Square Mile
- Publishers: Milton Bradley
- Players: 2–4
- Setup time: 2–10 minutes
- Playing time: not specified
- Chance: Low
- Age range: 12 +
- Skills: Strategic thought

= Square Mile (board game) =

Square Mile was the land development board game released by Milton Bradley in 1962. It is for 2–4 players.

==Gameplay==
The square mile is divided into sixteen tracts, most of which are zoned (at the beginning of the game) for certain types of development. Each player has the role of a real estate developer starting the game with $100,000 and one free tract (decided randomly). Then there is a round where players bid on additional tracts that may be had at very cheap prices; the number of tracts that each player bids on is determined by how many players are in the game. Then a number of road segments are built: One plus one per player.

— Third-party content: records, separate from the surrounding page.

(** The file length of the JSON response, at one place: the quoted key, a
    colon, digits and something after them. *)
Definition length_at (s : list ascii) : option (list ascii) :=
  match strip_prefix ascii_eqb (ascii_of_nat 34 :: chars_of "length" ++ [ascii_of_nat 34]) s with
  | Some s =>
      match drop_spaces s with
      | c :: s =>
          if ascii_eqb c ":"%char then
            match span is_digit (drop_spaces s) with
            | ((_ :: _) as ds, _ :: _) => Some ds
            | _ => None
            end
          else None
      | [] => None
      end
  | None => None
  end.

Definition stoull (ds : list ascii) : result Z :=
  let n := digits_value ds in
  _ ← expect (n <? SIZE_MOD) (OutOfRange "stoull"); mret n.

(** What the response says, after [perform]. *)
Definition head_content_length (e : RemoteEndpoint) (r : response) : result Z :=
  _ ← expect (content_length r >=? 0) (RuntimeError
        ("cannot get size of " +:+ endpoint_str e +:+ ", content-length not provided by the server"));
  mret (content_length r).

Definition get_file_size_using_head_impl (e : RemoteEndpoint) : result Z :=
  opts ← setopt e;
  r ← server (opts ++ [OPT_NOBODY; OPT_FOLLOWLOCATION]);
  head_content_length e r.

Definition presigned_get_file_size (url : string) : result Z :=
  r ← server [OPT_URL url; OPT_RANGE "0-0"];
  n ← foldM callback_header 0 (header_lines r);
  mret (wrap64 n).

(** What the response says, after [perform]. *)
Definition webhdfs_file_length (http_status : Z) (response : list ascii) : result Z :=
  _ ← expect (http_status =? 200) (CUfileException "HTTP response is not successful.");
  match leftmost length_at response with
  | Some ds => stoull ds
  | None => Err (CUfileException
      "Regular expression search failed. Cannot extract file length from the JSON response.")
  end.

Definition webhdfs_get_file_size (url : string) (username : option string) : result Z :=
  r ← server [OPT_URL (webhdfs_query url username "op=GETFILESTATUS"); OPT_FOLLOWLOCATION];
  webhdfs_file_length (http_status r) (body r).

Definition get_file_size (e : RemoteEndpoint) : result Z :=
  match e with
  | S3EndpointWithPresignedUrl url => presigned_get_file_size url
  | WebHdfsEndpoint url username => webhdfs_get_file_size url username
  | HttpEndpoint _ | S3Endpoint _ _ _ _ | S3PublicEndpoint _ => get_file_size_using_head_impl e
  end.

(** ** From a URL to an endpoint *)

Definition create_endpoint_from_type (url scheme : string) (type : RemoteEndpointType)
    : result (option RemoteEndpoint) :=
  match type with
  | S3 =>
      if negb (s3_url_valid url) then mret None
      else if decide (scheme = "s3") then
        '(bucket, object) ← parse_s3_url url;
        Some <$> make_s3_endpoint_of_bucket bucket object None None None None None
      else Some <$> make_s3_endpoint url None None None None
  | S3_PUBLIC => mret (if s3_url_valid url then Some (S3PublicEndpoint url) else None)
  | S3_PRESIGNED_URL =>
      mret (if presigned_url_valid url then Some (S3EndpointWithPresignedUrl url) else None)
  | WEBHDFS => mret (if webhdfs_url_valid url then Some (make_webhdfs_endpoint url None) else None)
  | HTTP => mret (if http_url_valid url then Some (HttpEndpoint url) else None)
  | AUTO => mret None
  end.
(* ===== verification/MultiPollBytes.v ===== *)
(** * The bytes of a multi-poll read

    [MultiPollRead] says what the future of a multi-poll read holds; this file
    says what the memory holds by then.  libcurl calls
    [callback_host_memory] ([src/detail/remote_callback.cpp]) inside a turn of
    the reactor that has the transfer in flight, over several attempts, while
    other transfers, other callers and the threads of the pool go on
    ([src/detail/multi_poll_reactor.cpp]). *)

From stdpp Require Import base list sets strings relations.
From Stdlib Require Import ZArith Lia.
From S2P Require Import Prelude ParallelIo HttpRetry Aggregate Reactor Wakeup RemoteCallback Defaults Observation Url Endpoint RemoteHandle MultiPollRead.

#[local] Open Scope Z_scope.

(** ** Steps *)

(** The [CallbackContext] of the transfer of a sub-range of host memory. *)
Definition context_of (t : subrange) : CallbackContext :=
  mkCtx (tk_devPtr_offset (sr_task t)) (tk_size (sr_task t)) 0 false 0.

(** The pool and its threads, the memory, the context of each transfer, and the
    bytes libcurl has delivered to it in the attempt it is in. *)
Record byte_world := mkByteWorld {
  b_io : io_world;
  b_memory : memory;
  b_context : Z -> CallbackContext;
  b_delivered : Z -> list Z }.

Definition set_at {A} (i : Z) (x : A) (f : Z -> A) : Z -> A := fun j => if j =? i then x else f j.

(** [Deliver r i data]: libcurl hands a chunk to the transfer at place [i] of
    reactor [r].  [Elsewhere]: something else writes to memory. *)
Inductive byte_op :=
  | Io (o : world_op)
  | Deliver (r i : nat) (data : list Z)
  | Elsewhere (a : Z) (data : list Z).

(** The transfer at place [i] of reactor [r], while that is in a turn. *)
Definition on_wire (r i : nat) (w : io_world) : option transfer :=
  if decide (mode_at r w = Some InTurn)
  then x ← reactors (w_pool w) !! r; if in_loop x then in_flight x !! i else None
  else None.

Section steps.
Context (err : Z) (c : copy_config) (strerror : CURLcode -> string) (policy : HttpRetryPolicy).

(** Whose context [settle_transfer] resets: that of a transfer it puts back. *)
Definition put_back (o : world_op) (w : io_world) : option Z :=
  match o with
  | Work r (TurnReap now i cm out) =>
      t ← on_wire r i w;
      match (settle_transfer strerror policy now cm t out).1 with
      | Retry _ => Some (t_id t)
      | Report _ => None
      end
  | _ => None
  end.

Definition deliver (r i : nat) (data : list Z) (w : byte_world) : byte_world :=
  match on_wire r i (b_io w) with
  | None => w
  | Some t =>
      let id := t_id t in
      let ctx := b_context w id in
      if is_device t || overflow_error ctx then w
      else
        match callback_host_memory err c data 1 (Z.of_nat (length data)) ctx (b_memory w) with
        | Ok (_, ctx, m) =>
            mkByteWorld (b_io w) m (set_at id ctx (b_context w))
              (if overflow_error ctx then b_delivered w
               else set_at id (b_delivered w id ++ data) (b_delivered w))
        | _ => w
        end
  end.

Definition byte_step (w : byte_world) (o : byte_op) : byte_world :=
  match o with
  | Io o =>
      let io := world_step strerror policy (b_io w) o in
      match put_back o (b_io w) with
      | Some id =>
          mkByteWorld io (b_memory w) (set_at id (reset_for_retry (b_context w id)) (b_context w))
            (set_at id [] (b_delivered w))
      | None => mkByteWorld io (b_memory w) (b_context w) (b_delivered w)
      end
  | Deliver r i data => deliver r i data w
  | Elsewhere a data => mkByteWorld (b_io w) (store a data (b_memory w)) (b_context w) (b_delivered w)
  end.

Definition run_bytes (ops : list byte_op) (w : byte_world) : byte_world := foldl byte_step w ops.

Definition io_of (o : byte_op) : option world_op := match o with Io o => Some o | _ => None end.

Lemma byte_step_io o w : b_io (byte_step w (Io o)) = world_step strerror policy (b_io w) o.
Proof. unfold byte_step. by case_match. Qed.

Lemma deliver_io r i data w : b_io (deliver r i data w) = b_io w.
Proof. unfold deliver. by repeat case_match. Qed.

Lemma run_bytes_io ops w : b_io (run_bytes ops w) = run_world strerror policy (omap io_of ops) (b_io w).
Proof.
  revert w. induction ops as [|o ops IH]; intros w; [done|]. unfold run_bytes, run_world in *. simpl. rewrite IH.
  destruct o as [o|r i data|a data]; [by rewrite byte_step_io|simpl; by rewrite deliver_io|done].
Qed.

(** What libcurl and the server do.  A chunk is shorter than the error value of
    the callback.  For a transfer of the read ([body id]), settling sees whether
    the callback refused a chunk, and an attempt that ends with [CURLE_OK] and
    no refusal has been given the bytes of the range. *)
Variable body : Z -> option (list Z).

Definition op_honest (w : byte_world) (o : byte_op) : Prop :=
  match o with
  | Io (Work r (TurnReap now i cm out)) =>
      forall t l, on_wire r i (b_io w) = Some t -> body (t_id t) = Some l ->
        c_overflow cm = overflow_error (b_context w (t_id t)) /\
        (c_result cm = CURLE_OK -> c_overflow cm = false -> b_delivered w (t_id t) = l)
  | Deliver r i data => Z.of_nat (length data) < err
  | _ => True
  end.

(** The same as a test. *)
Definition op_honest_b (w : byte_world) (o : byte_op) : bool :=
  match o with
  | Io (Work r (TurnReap now i cm out)) =>
      match (t ← on_wire r i (b_io w); l ← body (t_id t); mret (t, l)) with
      | Some (t, l) =>
          bool_decide (c_overflow cm = overflow_error (b_context w (t_id t))) &&
          (negb (bool_decide (c_result cm = CURLE_OK)) || c_overflow cm || bool_decide (b_delivered w (t_id t) = l))
      | None => true
      end
  | Deliver r i data => Z.of_nat (length data) <? err
  | _ => true
  end.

The rest of the game, players take turns, each of which consists of the following phases:
1. Sell: Sell any property, in any stage of development, at market value.
2. Develop: Pay the cost to increase the value of any number of tracts that you own, only one type of which may be used per turn:
  - Build roads: $10,000 for a road or $15,000 for a road with a bridge.
  - Subdivide: A tract must have roads on all four sides before it can be subdivided (for $25,000)
  - Construct buildings: If a tract is zoned for a particular type of buildings, that type of buildings must be built there; otherwise, any type of buildings may be built. (But the banker must reserve enough of the available buildings for those tracts that are zoned for them.) The cost of buildings vary depending on type.
3. Buy: Buy, at market value, any tracts not fully developed or already owned. Each player may own at most five tracts.

Market value of a tract depends on how it is zoned and the state of development. The market value and development costs are shown on a chart that is visible to all players.

The game ends when the last tract of land is bought that is not fully developed. Then players total the amount of cash that they have plus the market value of tracts owned. The player with the greatest total is the winner.

==Reception==
In the March 1989 edition of Games International (Issue #3), Phil Orbanes mourned the loss of this game, saying, "At the risk of exaggerating, I think the game was nothing less than a sheer delight to behold — and play." After reviewing its strong points and the mistakes in marketing that he believed had led to its demise, Orbanes concluded, "If brought back today, Square Mile might need some modernisation, but its essential play qualities would be very attractive to all game players who enjoy financial manipulation."